All i want for christmas is … Large BGP Communities.

av Fredrik "Hugge" Korsbäck den 7 Dec 2016

Dear Santa,

All we want for Christmas, is Large BGP Communities.

There is video evidence that such requests have been granted before:

Let start from the beginning. BGP Communities have been around since the dinosaurs roamed the earth and were standardized in RFC 1997. RFC 1997 has been implemented and is used actively in essentially all BGP-based networks. You can use BGP Communities for a various of tasks, you can mitigate DDoS with a community that tells your routers to trigger a reroute into a scrubbing VRF. You can use BGP Communities to not announce a certain prefix in Hungary. You can use BGP Communities to prepend a prefix 3x times when sending it to peer X but not to peer Y and many more common choices to influence the flow of traffic.

We can take a look of how we do it in AS2603 (NORDUnet) for example. Which is a more heavy users of BGP Communities then what SUNET is so serves a better example.

This is example of origin-communities that identifies from which customer a certain route is learned from.
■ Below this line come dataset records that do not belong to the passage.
(** * librespeed: the command-line orchestrator [librespeed/cli.py]

    A shallow embedding of [cli()] and of the data it handles.  [cli] talks to
    four collaborators that live in other modules of the package
    ([librespeed.core.get_remote_servers], [librespeed.core.do_speed_test],
    [librespeed.ping.do_icmp_ping], [librespeed.ping.order_ping_results_by_rtt])
    and to [logging] and [print].  Each such call is an event of a small
    interaction monad; an arbitrary stateful handler plays the collaborators,
    and every run records the calls made together with the answers received. *)

From Stdlib Require Import List String Ascii ZArith Bool Lia.
From Stdlib Require Import Permutation Sorting.Sorted DecimalString.
From ExtLib Require Import Structures.Monad Structures.MonadExc.
Import ListNotations.
Import MonadNotation.
Local Open Scope string_scope.
Local Open Scope monad_scope.

(** ** Data model *)

(** Exceptions that can travel through [cli].  [HttpError] is
    [librespeed.errors.HttpError], the only class [cli] names; [IndexError] is
    what Python raises for [results[0]] on an empty list, [ValueError] what
    [urlsplit] raises on a URL it refuses.  [ConnectivityError] and
    [ConfigurationError] are the error classes of the specification's
    taxonomy; any other class is [OtherError] with its name. *)
Inductive exn : Type :=
| HttpError
| IndexError
| ValueError
| ConnectivityError
| ConfigurationError
| OtherError (cls : string).

(** A Python call either returns a value or raises. *)
Inductive result (A : Type) : Type :=
| Ok (a : A)
| Raise (e : exn).
Arguments Ok {A} a.
Arguments Raise {A} e.

(** [logging.WARNING], [logging.DEBUG], [logging.INFO]. *)
Inductive log_level : Type := WARNING | DEBUG | INFO.

(** One entry of the server list: the keys ["id"], ["name"], ["server"],
    ["sponsorName"] and ["sponsorURL"] that [cli] reads; the two sponsor keys
    are read with [dict.get] and may be absent. *)
Record Server : Type := {
  srv_id : Z;
  srv_name : string;
  srv_server : string;
  srv_sponsorName : option string;
  srv_sponsorURL : option string
}.

(** Modelled from the spec: the PingSample record of the data model (the module
    [librespeed.ping] is not part of the sources at hand): host, round-trip
    time and success flag.  Times are integers in a fixed unit. *)
Record PingSample : Type := {
  ps_host : string;
  ps_rtt : Z;
  ps_success : bool
}.

(** Modelled from the spec: what the prober returns, a mapping from host to its
    ordered samples, kept as an association list in candidate-list order. *)
Definition ping_results : Type := list (string * list PingSample).

(** Modelled from the spec: the RankedServer record.  [cli] reads the host of a
    ranked entry under the key ["domain"]. *)
Record RankedServer : Type := {
  domain : string;
  latency : Z;
  sample_count : nat
}.

(** The namespace [parse_args] returns, one field per [add_argument], under
    its [dest].  [store_true] flags are booleans, options without default are
    [None] when absent, [nargs="+"] options hold a list. *)
Record Namespace : Type := {
  ipv4 : bool;
  ipv6 : bool;
  no_download : bool;
  no_upload : bool;
  no_icmp : bool;
  concurrent : Z;
  bytes : bool;
  mebibytes : bool;
  distance : string;
  share : bool;
  simple : bool;
  verbose : bool;
  csv : bool;
  csv_delimiter : string;
  csv_header : bool;
  json : bool;
  show_server_list : bool;
  server_id_allow_list : option (list Z);
  server_id_deny_list : option (list Z);
  server_json : option string;
  local_json : option string;
  source : option string;
  timeout : Z;
  duration : Z;
  chunk : Z;
  upload_size : Z;
  force_https : bool;
  skip_cert_verify : bool;
  no_pre_allocate : bool;
  telemetry_json : option string;
  telemetry_level : option string;
  telemetry_server : option string;
  telemetry_path : option string;
  telemetry_share : option string;
  telemetry_extra : option string
}.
community NORDUnet-SUNET 2603:1653
community NORDUnet-FUNET 2603:1741
community NORDUnet-UNINETT 2603:224

We also set communities on where peering-routes is learned from, for traceability and being able to reuse them as triggers.

community IX-AMSIX members 2603:64805
community IX-DECIX members 2603:64807
community IX-NETNOD members 2603:64801

With this, customers can for example filter that they do not want routes learned via AMS-IX.

It could also work the other way around with traffic engineering communities. A customer could use these to blackhole, or selectively blackhole their prefixes from the Internet.

community no-commodity_no-peers members 2603:666;
community no-commodity members 2603:664;
community no-commodity_no-non-nordic-peers members 2603:665;

Here the customer could either tag their prefix with the 2603:666 which is a full blackhole. Using this would withdraw the customer prefix on all peers and to transit making them unreachable from the Internet. 2603:664 is a selective blackhole that only withdraws the prefix from transit and 2603:665 will still announce the prefix in Scandinavia but not to transit and not to peers outside of Scandinavia.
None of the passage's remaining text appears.